TOWARDS EFFICIENT CRYPTOGRAPHY FOR PRIVACY

PRESERVING DATA MINING IN DISTRIBUTED SYSTEMS

Emmanouil Magkos and Vassilis Chrissikopoulos

Department of Informatics, Ionian University, Palaia Anaktora, 49100, Corfu, Greece

Keywords: Data mining, Privacy, Security, Cryptography, Distributed systems.

Abstract: A common fact for both businesses and physical entities is that sensitive, accurate information would be

more easily diffused if adequate measures for protection were in place. This could also lead to higher

quality data mining results, in a privacy preserving manner. Recent research has proved that it is possible to

provide both privacy and accuracy assurances in a distributed computing scenario, where all participants

may be mutually untrusted, without the presence of an unconditionally trusted third party. We believe that

valuable knowledge can be borrowed from the vast body of literature on e-auction and e-voting systems, in

order to be adapted to privacy preserving data mining systems in a distributed environment. These systems

tend to balance well the efficiency and security criteria, because they need to be implementable in medium

to large scale environments.

1 INTRODUCTION

Following the explosion of Information and

Communications Technologies in the last decade,

we are witnessing the advent of the digital era in an

emphatic way: Most businesses and organizations

have transformed their processes and relationships

with their partners and customers into fully

electronic ones, while the convergence of

telecommunication networks have boosted the use of

the Internet for everyday activities. Furthermore,

advances in both software and hardware, combined

with emerging technologies such as Web 2.0, Grid

computing, and Semantic Web, have facilitated the

collection, storage and processing of large volumes

of digital data, at a relatively low cost.

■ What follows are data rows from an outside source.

(** The rank and the candidate found are determined by the page. *)
Lemma found_at_unique env cs : forall h i c j c',
  found_at env h cs i c -> found_at env h cs j c' -> i = j /\ c = c'.
Proof.
  induction cs as [|x cs IH]; intros h i c j c'
    (a1 & b1 & h1 & E1 & L1 & F1 & O1) (a2 & b2 & h2 & E2 & L2 & F2 & O2).
  - now destruct a1.
  - destruct a1 as [|y1 a1], a2 as [|y2 a2]; simpl in E1, E2, L1, L2;
      injection E1 as <- E1; injection E2 as <- E2; subst i j.
    + now split.
    + apply all_fail_nil_inv in F1. subst h1.
      apply all_fail_cons_inv in F2. destruct F2 as (e & He & _).
      congruence.
    + apply all_fail_nil_inv in F2. subst h2.
      apply all_fail_cons_inv in F1. destruct F1 as (e & He & _).
      congruence.
    + apply all_fail_cons_inv in F1, F2.
      destruct F1 as (e1 & He1 & F1), F2 as (e2 & He2 & F2).
      assert (e1 = e2) by congruence. subst e2.
      destruct (IH (h ++ [wait_event x (Some e1)])%list
                  (List.length a1) c (List.length a2) c') as [Hi Hc].
      * exists a1, b1, h1; auto.
      * exists a2, b2, h2; auto.
      * split; [now rewrite Hi | exact Hc].
Qed.

Lemma nth_error_tier t l j c :
  nth_error (tier t l) j = Some c -> snd c = t.
Proof.
  unfold tier. rewrite nth_error_map.
  destruct (nth_error l j); cbn [option_map]; [|discriminate].
  now intros [= <-].
Qed.

(** The bound of a candidate tells its tier, and so does its rank. *)
Lemma candidate_bound env s i c :
  nth_error (candidates env s) i = Some c ->
  snd c = if Nat.eqb i 0 then primary_timeout
          else if Nat.leb i (List.length (fallbacks s)) then fallback_timeout
          else heuristic_timeout.
Proof.
  rewrite candidates_tiers. destruct i as [|j]; cbn [nth_error Nat.eqb].
  - now intros [= <-].
  - destruct (Nat.leb (S j) (List.length (fallbacks s))) eqn:E.
    + apply Nat.leb_le in E.
      rewrite nth_error_app1 by (unfold tier; rewrite length_map; lia).
      apply nth_error_tier.
    + apply Nat.leb_gt in E.
      rewrite nth_error_app2 by (unfold tier; rewrite length_map; lia).
      apply nth_error_tier.
Qed.

(** X2 (the log tells how a resolution ended): a resolution appends at most
    one entry, and which one is fixed by the rank [i] of the candidate
    whose wait succeeded, that is by the number of candidates that failed
    before it.  Nothing is appended when the primary was found ([i = 0])
    or when the failure screenshot threw; one HEALED entry naming the
    selector found when it is one of the fallbacks
    ([1 <= i <= fallbacks.length]), even if it is spelled like the
    primary; one HEALED entry naming ["intelligent-fallback"] when it is
    a heuristic candidate; one FAILED entry when every candidate failed
    and [null] is returned. *)
Theorem findElement_log_matches_result env cfg s st :
  let r := findElement env cfg s st in
  exists entries,
    healingLog (snd r) = (healingLog st ++ entries)%list
    /\ match fst r with
       | Ok (Some l) =>
           exists i c,
             found_at env (trace st) (candidates env s) i c
             /\ l = Loc (fst c)
             /\ if Nat.eqb i 0 then entries = []
                else
                  exists t,
                    entries
                    = [logEntry (toISOString t) false (description s)
                         (primary s)
                         (if Nat.leb i (List.length (fallbacks s))
                          then fst c
                          else "intelligent-fallback")]
       | Ok None =>
           (exists h, all_fail env (trace st) (candidates env s) h)
           /\ exists t,
                entries = [logEntry (toISOString t) true (description s)
                             (primary s) "FAILED"]
       | Throw _ => entries = []
       end.
Proof.
  intros r. subst r.
  destruct (findElement_outcome env cfg s st)
    as [(c & h1 & Hfs & Hr & Hlog)
       | (h & Hall & [(Hr & t & Hlog) | (e & Hr & Hlog)])];
    rewrite Hr.
  - destruct Hfs as (cs1 & cs2 & Hcs & Hfail & Hok).
    assert (Hb := candidate_bound env s (List.length cs1) c).
    rewrite Hcs, nth_error_app2, Nat.sub_diag in Hb by lia.
    specialize (Hb eq_refl).
    assert (Hat : found_at env (trace st) (candidates env s)
                    (List.length cs1) c)
      by (exists cs1, cs2, h1; auto).
    destruct Hlog as [(-> & Hlog) | (t & healed & Hlog & Hhealed)].
    + exists []. rewrite app_nil_r. split; [exact Hlog|].
      exists (List.length cs1), (primary s, primary_timeout).
      split; [exact Hat|]. split; [reflexivity|].
      cbn [snd] in Hb.
      destruct (Nat.eqb (List.length cs1) 0); [reflexivity|].
      destruct (Nat.leb (List.length cs1) (List.length (fallbacks s)));
        discriminate Hb.
    + eexists. split; [exact Hlog|].
      exists (List.length cs1), c.
      split; [exact Hat|]. split; [reflexivity|].
      destruct Hhealed as [[Hc ->] | [Hc ->]]; rewrite Hc in Hb;
        destruct (Nat.eqb (List.length cs1) 0); try discriminate Hb;
        destruct (Nat.leb (List.length cs1) (List.length (fallbacks s)));
        try discriminate Hb; now exists t.
  - eexists. split; [exact Hlog|]. split; [now exists h | now exists t].
  - exists []. rewrite app_nil_r. split; [exact Hlog | reflexivity].
Qed.

(* ================================================================== *)
(** ** What a run may add to the history *)

Section HistoryGrows.

Variable Q : Event -> Prop.

Lemma history_grows_refl st : history_grows Q st st.
Proof. exists []. now rewrite app_nil_r. Qed.

Lemma history_grows_trans a b c :
  history_grows Q a b -> history_grows Q b c -> history_grows Q a c.
Proof.
  intros (e1 & H1 & F1) (e2 & H2 & F2). exists (e1 ++ e2)%list.
  rewrite H2, H1, <- app_assoc. split; [reflexivity|].
  apply Forall_app. now split.
Qed.

Lemma history_grows_console st out : history_grows Q st (with_console out st).
Proof. exists []. simpl. now rewrite app_nil_r. Qed.

Lemma history_grows_event st e : Q e -> history_grows Q st (record_event e st).
Proof. intros H. exists [e]. split; [reflexivity | now constructor]. Qed.

Hypothesis Q_clock : forall t, Q (EClock t).

Lemma logHealing_history env cfg o h d f :
  follows (history_grows Q) (logHealing env cfg o h d f).
Proof.
  intros st. rewrite logHealing_run. eexists. simpl.
  split; [reflexivity|]. constructor; [apply Q_clock | constructor].
Qed.

End HistoryGrows.

Ltac history_side := intros; first [exact I | reflexivity | solve [auto]].

Ltac history Q :=
  repeat first
    [ apply (follows_ret _ (history_grows_refl Q))
    | apply (follows_throw _ (history_grows_refl Q))
    | apply (follows_console_log _ (history_grows_console Q))
    | apply (follows_when _ (history_grows_refl Q))
    | apply (follows_page_call _ Q (history_grows_event Q)); history_side
    | apply (follows_now _ Q (history_grows_event Q)); history_side
    | apply (follows_tryStrategies _ Q (history_grows_refl Q)
               (history_grows_trans Q) (history_grows_event Q));
        history_side
    | apply (follows_retryOperation _ Q (history_grows_refl Q)
               (history_grows_trans Q) (history_grows_event Q));
        [|history_side]
    | apply (logHealing_history Q); history_side
    | apply (follows_bind _ (history_grows_trans Q))
    | apply (follows_try_catch _ (history_grows_trans Q))
    | match goal with
      | |- follows _ (match ?x with _ => _ end) => destruct x
      end
    | progress intros ].

Lemma try_fallbacks_history Q env cfg p d fbs :
  (forall c t o, Q (EAction (AWaitFor c t) o)) ->
  (forall t, Q (EClock t)) ->
  forall i, follows (history_grows Q) (try_fallbacks env cfg p d i fbs).
Proof.
  intros Hwait Hclock.
  induction fbs as [|f fbs IH]; intros i; simpl; history Q.
  unfold locate_and_wait. history Q. apply IH.
Qed.

Lemma findElement_history Q env cfg s :
  (forall c t o, Q (EAction (AWaitFor c t) o)) ->
  (forall t, Q (EClock t)) ->
  (forall p o, Q (EAction (AScreenshot p true) o)) ->
  follows (history_grows Q) (findElement env cfg s).
Proof.
  intros Hwait Hclock Hshot.
  unfold findElement, try_primary, intelligentFallback,
    all_strategies_failed, locate_and_wait.
  history Q. now apply try_fallbacks_history.
Qed.

(** X3 (a resolution only looks): all [findElement] does to the page is to
    wait for selectors, read the clock and take full-page screenshots; it
    never clicks, types, fills, runs a script or reads text. *)
Theorem findElement_only_looks env cfg s st :
  exists evs,
    trace (snd (findElement env cfg s st)) = (trace st ++ evs)%list
    /\ Forall resolution_event evs.
Proof.
  apply (findElement_history resolution_event); intros; exact I.
Qed.

(** X9 (the value is passed on as given): every call by which [fill] puts
    a value in the field, be it the standard fill, the keyboard typing or
    the script assignment, carries exactly the value [fill] was given. *)
Theorem fill_passes_value_unchanged env cfg s v st :
  exists evs,
    trace (snd (fill env cfg s v st)) = (trace st ++ evs)%list
    /\ Forall (carries_only v) evs.
Proof.
  revert st.
  change (follows (history_grows (carries_only v)) (fill env cfg s v)).
  unfold fill.
  apply (follows_bind _ (history_grows_trans (carries_only v))).
  - apply findElement_history; intros; exact I.
  - intros [el|]; unfold fill_element; history (carries_only v).
Qed.

(* ================================================================== *)
(** ** The heuristic candidates and the time a resolution may take *)

(** X5 (size of the heuristic table): whatever the element type and the
    description, the generator yields at least 4 and at most 17
    candidates; in particular there is always something to try. *)
Theorem heuristic_candidates_count env ty d :
  (4 <= List.length (heuristic_candidates env ty d) <= 17)%nat.
Proof.
  unfold heuristic_candidates.
  destruct ty;
    unfold buttonStrategies, inputStrategies, linkStrategies,
      textStrategies, genericStrategies;
    repeat match goal with
           | |- context [if ?b then _ else _] => destruct b
           end;
    rewrite ?length_app; cbn [List.length]; lia.
Qed.

Lemma total_timeout_app a b :
  total_timeout (a ++ b) = total_timeout a + total_timeout b.
Proof. induction a as [|c a IH]; simpl; [reflexivity | lia]. Qed.

Lemma total_timeout_tier t l :
  total_timeout (tier t l) = t * Z.of_nat (List.length l).
Proof.
  induction l as [|c l IH]; [simpl; lia|].
  change (tier t (c :: l)) with ((c, t) :: tier t l).
  cbn [total_timeout snd List.length]. rewrite IH. lia.
Qed.

Lemma total_timeout_nonneg l :
  Forall (fun c => 0 <= snd c) l -> 0 <= total_timeout l.
Proof. induction 1; simpl; lia. Qed.

Lemma heuristic_table_bound env ty d :
  (List.length (heuristic_candidates env ty d) <= 17)%nat.
Proof.
  unfold heuristic_candidates.
  destruct ty; [| |cbn [linkStrategies List.length]; lia
                | cbn [textStrategies List.length]; lia
                | cbn [genericStrategies List.length]; lia];
    unfold buttonStrategies, inputStrategies;
    rewrite !length_app;
    repeat match goal with
           | |- context [if ?b then _ else _] => destruct b
           end;
    cbn [List.length]; lia.
Qed.

Lemma candidates_bounds_nonneg env s :
  Forall (fun c => 0 <= snd c) (candidates env s).
Proof.
  rewrite candidates_tiers. constructor; [discriminate|].
  apply Forall_app. split; apply Forall_forall; intros [c t] Hin;
    apply in_tier in Hin; subst t; discriminate.
Qed.

(** X4 (time budget of a resolution): the bounds of the waits one
    [findElement] makes add up to at most 5000 ms for the primary, 3000 ms
    for each listed fallback and 2000 ms for each of at most 17 heuristic
    candidates. *)
Theorem findElement_wait_budget env cfg s st :
  total_timeout (waits_of (new_events st (snd (findElement env cfg s st))))
  <= primary_timeout
     + fallback_timeout * Z.of_nat (List.length (fallbacks s))
     + heuristic_timeout * 17.
Proof.
  assert (Hall : total_timeout (candidates env s)
                 <= primary_timeout
                    + fallback_timeout * Z.of_nat (List.length (fallbacks s))
                    + heuristic_timeout * 17).
  { rewrite candidates_tiers. cbn [total_timeout snd].
    rewrite total_timeout_app, !total_timeout_tier.
    pose proof (heuristic_table_bound env (elementType s) (description s)).
    unfold heuristic_timeout. lia. }
  destruct (findElement_cases env cfg s st)
    as (evs & Htr & [(c & rest & _ & Hw & _) | [(_ & Hw) | Hthrow]]);
    rewrite (new_events_app _ _ _ Htr).
  - rewrite Hw, total_timeout_app in Hall.
    assert (0 <= total_timeout rest).
    { apply total_timeout_nonneg.
      pose proof (candidates_bounds_nonneg env s) as Hn. rewrite Hw in Hn.
      apply Forall_app in Hn. tauto. }
    lia.
  - now rewrite Hw.
  - destruct Hthrow as (h & e & _ & Hw & _). now rewrite Hw.
Qed.

(* ================================================================== *)
(** ** The action layer: what it returns and when it throws *)

Lemma never_throws_ret A (a : A) : never_throws (ret a).
Proof. intros st. now exists a. Qed.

Data Mining (DM) techniques are well known

for extracting valuable, and usually not obvious,

information from large quantities of data (Chen et al,

1996). Data mining has broad applications in areas

related to market research, as well as to financial and

scientific research. Most techniques can be

categorized into two generic classes (Dunham,

2002): In the predictive class, original (i.e., training)

data are processed for handling, describing, or

predicting future data or phenomena. In the

descriptive class, DM techniques are trying to

develop a better description for objects in databases.

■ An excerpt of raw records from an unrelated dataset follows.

(** * VimGym: scoring, completion check, progress store and key sequencer

    A shallow embedding of the pure and state-passing parts of the Go
    sources

      - [internal/puzzle/scorer.go]     ([Score])
      - [internal/puzzle/validator.go]  ([Validate])
      - [internal/puzzle] types         ([StarRating], [Puzzle], [GetPuzzlesForLevel])
      - [internal/progress]             ([PuzzleResult], [SetBest], [GetBest], [IsLevelUnlocked])
      - [internal/tui] puzzle view      ([translateKey], [handleNvimInput],
                                         [handleOperatorPending], [applyImmediateMode], ...)

    Go's [int] is modelled as a [Z] in the 64-bit two's-complement range with
    the wrap-around of every arithmetic operation written out; Go strings are
    byte strings, modelled by [string] (one [ascii] per byte); the
    [map[string]PuzzleResult] of the progress store is a [gmap]. *)

From Stdlib Require Import ZArith Lia Ascii String.
From stdpp Require Import base gmap strings list sorting.

Local Open Scope Z_scope.

(** ** Go's [int] *)

Module GoInt.

Definition MaxInt : Z := 9223372036854775807.
Definition MinInt : Z := -9223372036854775808.

(** Reduction of a mathematical result to the 64-bit signed range. *)
Definition wrap (z : Z) : Z :=
  (z + 9223372036854775808) mod 18446744073709551616 - 9223372036854775808.

Definition in_range (z : Z) : Prop := MinInt <= z <= MaxInt.

Definition add (a b : Z) : Z := wrap (a + b).
Definition sub (a b : Z) : Z := wrap (a - b).
Definition mul (a b : Z) : Z := wrap (a * b).
(** Go's [/] truncates towards zero. *)
Definition quot (a b : Z) : Z := wrap (Z.quot a b).

End GoInt.

(** ** Package [puzzle]: ratings and scoring *)

(** [type StarRating int] with its four constants. *)
Definition StarRating : Type := Z.

Definition NoStar : StarRating := 0.
Definition OneStar : StarRating := 1.
Definition TwoStar : StarRating := 2.
Definition ThreeStar : StarRating := 3.

(** [Score]: [keystrokes <= par], then [keystrokes <= par*3/2], else one star. *)
Definition Score (keystrokes par : Z) : StarRating :=
  if keystrokes <=? par then ThreeStar
  else if keystrokes <=? GoInt.quot (GoInt.mul par 3) 2 then TwoStar
  else OneStar.

(** ** Package [puzzle]: completion check *)

Definition newline : ascii := "010"%char.

(** [strings.TrimRight(s, cutset)] for a cutset of one ASCII byte [c] is the
    library loop [for len(s) > 0 && s[len(s)-1] == c { s = s[:len(s)-1] }].
    Here it is computed front to back: a byte is kept unless it is [c] and
    everything after it has been trimmed away. *)
Fixpoint trimRightByte (s : string) (c : ascii) : string :=
  match s with
  | EmptyString => EmptyString
  | String a r =>
      match trimRightByte r c with
      | EmptyString => if Ascii.eqb a c then EmptyString else String a EmptyString
      | String b r' => String a (String b r')
      end
  end.

Definition TrimRight_newline (s : string) : string := trimRightByte s newline.

(** [Validate(current, target)]. *)
Definition Validate (current target : string) : bool :=
  String.eqb (TrimRight_newline current) (TrimRight_newline target).

(** [k] copies of the byte [c]. *)
Fixpoint repeat_byte (c : ascii) (k : nat) : string :=
  match k with
  | O => EmptyString
  | S k' => String c (repeat_byte c k')
  end.

(** The last byte of [s] is [c]. *)
Fixpoint ends_with (c : ascii) (s : string) : bool :=
  match s with
  | EmptyString => false
  | String a EmptyString => Ascii.eqb a c
  | String _ r => ends_with c r
  end.

(** The completion check as the specification words it: one trailing line
    terminator, and no more, is removed from each side. *)
Fixpoint spec_trim_one_newline (s : string) : string :=
  match s with
  | EmptyString => EmptyString
  | String a EmptyString => if Ascii.eqb a newline then EmptyString else s
  | String a r => String a (spec_trim_one_newline r)
  end.

Definition spec_Complete (current target : string) : bool :=
  String.eqb (spec_trim_one_newline current) (spec_trim_one_newline target).

(** ** Package [puzzle]: puzzle records and level lookup *)

(** The fields of [Puzzle] that the modelled functions read. *)
Record Puzzle := mkPuzzle {
  ID : string;
  Track : Z;
  Level : Z;
  Par : Z
}.

(** [GetPuzzlesForLevel]: the puzzles with [p.Level == level], in order. *)
Fixpoint GetPuzzlesForLevel (puzzles : list Puzzle) (level : Z) : list Puzzle :=
  match puzzles with
  | [] => []
  | p :: rest =>
      if Level p =? level then p :: GetPuzzlesForLevel rest level
      else GetPuzzlesForLevel rest level
  end.

(** ** Package [progress] *)

Record PuzzleResult := mkResult {
  Stars : StarRating;
  Keystrokes : Z
}.

Record Store := mkStore {
  dir : string;
  Results : gmap string PuzzleResult
}.

(** [GetBest]: indexing a Go map yields the zero value for an absent key. *)
Definition GetBest (s : Store) (puzzleID : string) : PuzzleResult :=
  match Results s !! puzzleID with
  | Some r => r
  | None => mkResult 0 0
  end.

(** [SetBest]: the assignment to [s.Results[puzzleID]] runs when
    [!ok || stars > existing.Stars ||
     (stars == existing.Stars && keystrokes < existing.Keystrokes)]. *)
Definition SetBest (s : Store) (puzzleID : string) (stars : StarRating)
    (keystrokes : Z) : Store :=
  let existing := GetBest s puzzleID in
  let ok := bool_decide (is_Some (Results s !! puzzleID)) in
  if negb ok
     || (stars >? Stars existing)
     || ((stars =? Stars existing) && (keystrokes <? Keystrokes existing))
  then mkStore (dir s) (<[puzzleID := mkResult stars keystrokes]> (Results s))
  else s.

(** The loop of [IsLevelUnlocked] over the previous level's puzzles. *)
Fixpoint all_have_one_star (s : Store) (prevPuzzles : list Puzzle) : bool :=
  match prevPuzzles with
  | [] => true
  | p :: rest =>
      if Stars (GetBest s (ID p)) <? OneStar then false
      else all_have_one_star s rest
  end.

Definition IsLevelUnlocked (s : Store) (level : Z) (allPuzzles : list Puzzle) : bool :=
  if level <=? 1 then true
  else
    let prevLevel := GoInt.sub level 1 in
    let prevPuzzles := GetPuzzlesForLevel allPuzzles prevLevel in
    if (length prevPuzzles =? 0)%nat then true
    else all_have_one_star s prevPuzzles.

(** ** Package [tui]: key translation *)

(** [tea.KeyType]: the key types that [translateKey] tells apart; every
    other type of the library is [KeyOther]. *)
Inductive KeyType :=
  | KeyEsc | KeyEnter | KeyTab | KeyBackspace | KeyDelete
  | KeyUp | KeyDown | KeyLeft | KeyRight | KeyHome | KeyEnd
  | KeyPgUp | KeyPgDown | KeySpace | KeyRunes
  | KeyOther (code : Z).

(** [tea.KeyMsg]: its type, its runes (as the bytes of [string(msg.Runes)])
    and the value of the library method [msg.String()]. *)
Record KeyMsg := mkKeyMsg {
  KeyMsg_Type : KeyType;
  KeyMsg_Runes : string;
  KeyMsg_String : string
}.

(** [strings.ReplaceAll(s, "<", "<LT>")]. *)
Fixpoint ReplaceAll_lt (s : string) : string :=
  match s with
  | EmptyString => EmptyString
  | String c r =>
      if Ascii.eqb c "<"%char then "<LT>" +:+ ReplaceAll_lt r
      else String c (ReplaceAll_lt r)
  end.

Definition HasPrefix (s pre : string) : bool := String.prefix pre s.

Definition TrimPrefix (s pre : string) : string :=
  if HasPrefix s pre
  then String.substring (String.length pre) (String.length s - String.length pre) s
  else s.

Definition translateKey (msg : KeyMsg) : string :=
  match KeyMsg_Type msg with
  | KeyEsc => "<Esc>"
  | KeyEnter => "<CR>"
  | KeyTab => "<Tab>"
  | KeyBackspace => "<BS>"
  | KeyDelete => "<Del>"
  | KeyUp => "<Up>"
  | KeyDown => "<Down>"
  | KeyLeft => "<Left>"
  | KeyRight => "<Right>"
  | KeyHome => "<Home>"
  | KeyEnd => "<End>"
  | KeyPgUp => "<PageUp>"
  | KeyPgDown => "<PageDown>"
  | KeySpace => " "
  | KeyRunes => ReplaceAll_lt (KeyMsg_Runes msg)
  | KeyOther _ =>
      let str := KeyMsg_String msg in
      if HasPrefix str "ctrl+" then
        let letter := TrimPrefix str "ctrl+" in
        "<C-" +:+ letter +:+ ">"
      else EmptyString
  end.

(** ** Package [tui]: the grammar tables of the sequencer *)

(** [switch keys { case k1, k2, ...: }] on a string. *)
Definition key_in (keys : string) (cases : list string) : bool :=
  existsb (String.eqb keys) cases.

Definition shouldBufferKey (keys : string) : bool :=
  key_in keys ["r"; "f"; "t"; "F"; "T"; "m"; "'"; "`"; "g"; "z"; "@"; "q"; "["; "]"].

Definition shouldStartOperator (keys : string) : bool :=
  key_in keys ["d"; "c"; "y"].

Definition keyNeedsChar (keys : string) : bool :=
  key_in keys ["r"; "f"; "t"; "F"; "T"].

Definition is_digit_byte (c : ascii) : bool :=
  (48 <=? nat_of_ascii c)%nat && (nat_of_ascii c <=? 57)%nat.

Definition isDigitKey (keys : string) : bool :=
  match keys with
  | String c EmptyString => is_digit_byte c
  | _ => false
  end.

Definition isTextObjectPrefix (keys : string) : bool :=
  key_in keys ["i"; "a"].

Definition isMotionCharPrefix (keys : string) : bool :=
  key_in keys ["f"; "t"; "F"; "T"].

(** The index loop of [entersInsertAfterChange] skips the leading digits;
    what is left starts at [keys[i]]. *)
Fixpoint skip_digits (keys : string) : string :=
  match keys with
  | EmptyString => EmptyString
  | String c r => if is_digit_byte c then skip_digits r else keys
  end.

Definition entersInsertAfterChange (keys : string) : bool :=
  match skip_digits keys with
  | EmptyString => false
  | String c r =>
      if Ascii.eqb c "c"%char then negb (String.eqb r EmptyString) else false
  end.

(** ** Package [tui]: the puzzle view *)

(** The engine client behind [v.nvim], seen through its [Input] method: the
    command strings it has been handed, oldest first. *)
Record Client := mkClient {
  inputs : list string
}.

Definition Client_Input (c : Client) (keys : string) : Client :=
  mkClient (inputs c ++ [keys]).

(** [tea.Cmd] as returned by [handleNvimInput]: [nil], or the tick of
    [scheduleSync] that delivers an [nvimSyncMsg]. *)
Inductive Cmd := CmdNil | CmdSyncTick.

In this paper we focus on descriptive techniques,

which can also be seen as a necessary layer that

facilitates higher level (e.g., predictive) DM

techniques. For example, classification techniques

aim at classifying objects of a database into a

discrete category, based on the values of some

attributes in a transaction. Association rules DM

statistically process a set of transactions in order to

extract high frequencies of occurring patterns such

as “customers who buy milk also tend to bye

cookies”. In summarization techniques, the general

idea is to use statistics, in order to better describe

and present a large set of data at an abstraction level,

for further processing (Chen et al, 1996).

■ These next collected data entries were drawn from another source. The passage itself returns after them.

(** *** The theorems *)

(** The first transition bootstraps, the second is terminal and its
    target is its reward, 0. *)
Lemma critic_target_and_loss_witness :
  exists tape s' r',
    _train_body (agent false) seed states actions next_states rewards dones
      (ones_like rewards) = Ok (returned tape, s', r') /\
    data (value (target_q tape))
    = [S754_finite false 14969471 (-21); S754_zero false].
Proof.
  destruct (critic_target_and_loss (agent false) seed states actions next_states
              rewards dones (ones_like rewards) 2
              (evaluation_of (agent false) next_states)
              eq_refl eq_refl ltac:(intros H; discriminate H)
              ltac:(vm_compute; repeat split; reflexivity))
    as (tape & s' & r' & Htape & Hrun & _).
  exists tape, s', r'. split; [exact Hrun |].
  vm_compute in Htape. injection Htape as <- _. reflexivity.
Defined.

Lemma actor_loss_witness :
  exists tape s' r',
    _train_body (agent false) seed states actions next_states rewards dones
      (ones_like rewards) = Ok (returned tape, s', r') /\
    value (policy_loss tape) = S754_finite true 12373197 (-21).
Proof.
  destruct (actor_loss (agent false) seed states actions next_states
              rewards dones (ones_like rewards) 2
              (evaluation_of (agent false) next_states)
              eq_refl eq_refl ltac:(intros H; discriminate H)
              ltac:(vm_compute; repeat split; reflexivity))
    as (tape & s' & r' & Htape & Hrun & _).
  exists tape, s', r'. split; [exact Hrun |].
  vm_compute in Htape. injection Htape as <- _. vm_compute. reflexivity.
Defined.

(** The target critic is updated from the first critic that the
    gradient step has produced, and that step has moved its kernel
    from [(1, 1)] to about [(0.893, 0.981)]: the gradient of the loss
    against the target [(7.14, 0)] at [Q1 = (4, 5)]. *)
Lemma target_update_after_critic_step_witness :
  exists tape s' r',
    _train_body (agent false) seed states actions next_states rewards dones
      (ones_like rewards) = Ok (returned tape, s', r') /\
    qf1_target s'
    = CriticQ_assign (qf1_target (agent false))
        (update_target_variables (CriticQ_weights (qf1_target (agent false)))
           (CriticQ_weights (qf1 s')) (tau (agent false))) /\
    data (kernel (out_layer (qf1 (agent false)))) = [num 1; num 1] /\
    data (kernel (out_layer (qf1 s')))
    = [S754_finite false 14984806 (-24); S754_finite false 16463544 (-24)].
Proof.
  destruct (target_update_after_critic_step (agent false) seed states actions
              next_states rewards dones (ones_like rewards) 2
              (evaluation_of (agent false) next_states)
              eq_refl eq_refl ltac:(intros H; discriminate H)
              ltac:(vm_compute; repeat split; reflexivity))
    as (tape & s' & r' & _ & Hrun & _ & _ & _ & _ & _ & _ & H1 & _ & H3 & _ & _
        & Hq1 & _).
  exists tape, s', r'. split; [exact Hrun |].
  split; [rewrite H1; exact H3 |].
  split; [vm_compute; reflexivity |].
  rewrite Hq1. vm_compute. reflexivity.
Defined.

Lemma terminal_batch_target_witness :
  exists tape s' r',
    _train_body (agent false) seed states actions next_states rewards all_done
      (ones_like rewards) = Ok (returned tape, s', r') /\
    Forall2 F32.same (data (value (target_q tape))) (data rewards).
Proof.
  destruct (terminal_batch_target (agent false) seed states actions next_states
              rewards all_done (ones_like rewards) 2
              (evaluation_of (agent false) next_states)
              eq_refl eq_refl ltac:(intros H; discriminate H)
              ltac:(vm_compute; repeat split; reflexivity)
              eq_refl eq_refl eq_refl eq_refl eq_refl
              ltac:(repeat constructor)
              eq_refl
              ltac:(vm_compute; repeat constructor))
    as (tape & s' & r' & Hrun & _ & _ & _ & Hsame & _).
  exists tape, s', r'. split; [exact Hrun | exact Hsame].
Defined.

Privacy surveys have shown that Web users may

be willing to divulge some personal information, in

exchange for getting something valuable in return

(e.g., personalization and customization services, or

better search results) (Yang et al, 2005).

Additionally, in the corporate environment, while

most organizations normally recognize the

importance of privacy protection (Deloitte, 2007)

(although their theoresis may be influenced by

factors such as laws and privacy regulations,

comformity with security standards, reputation and

the fear of competition), there are cases where

different organizations may have strong incentives

in sharing private information for extracting

valuable knowledge. For example, two medical

institutions would find it useful to selectively pool

301

Magkos E. and Chrissikopoulos V. (2008).

TOWARDS EFFICIENT CRYPTOGRAPHY FOR PRIVACY PRESERVING DATA MINING IN DISTRIBUTED SYSTEMS.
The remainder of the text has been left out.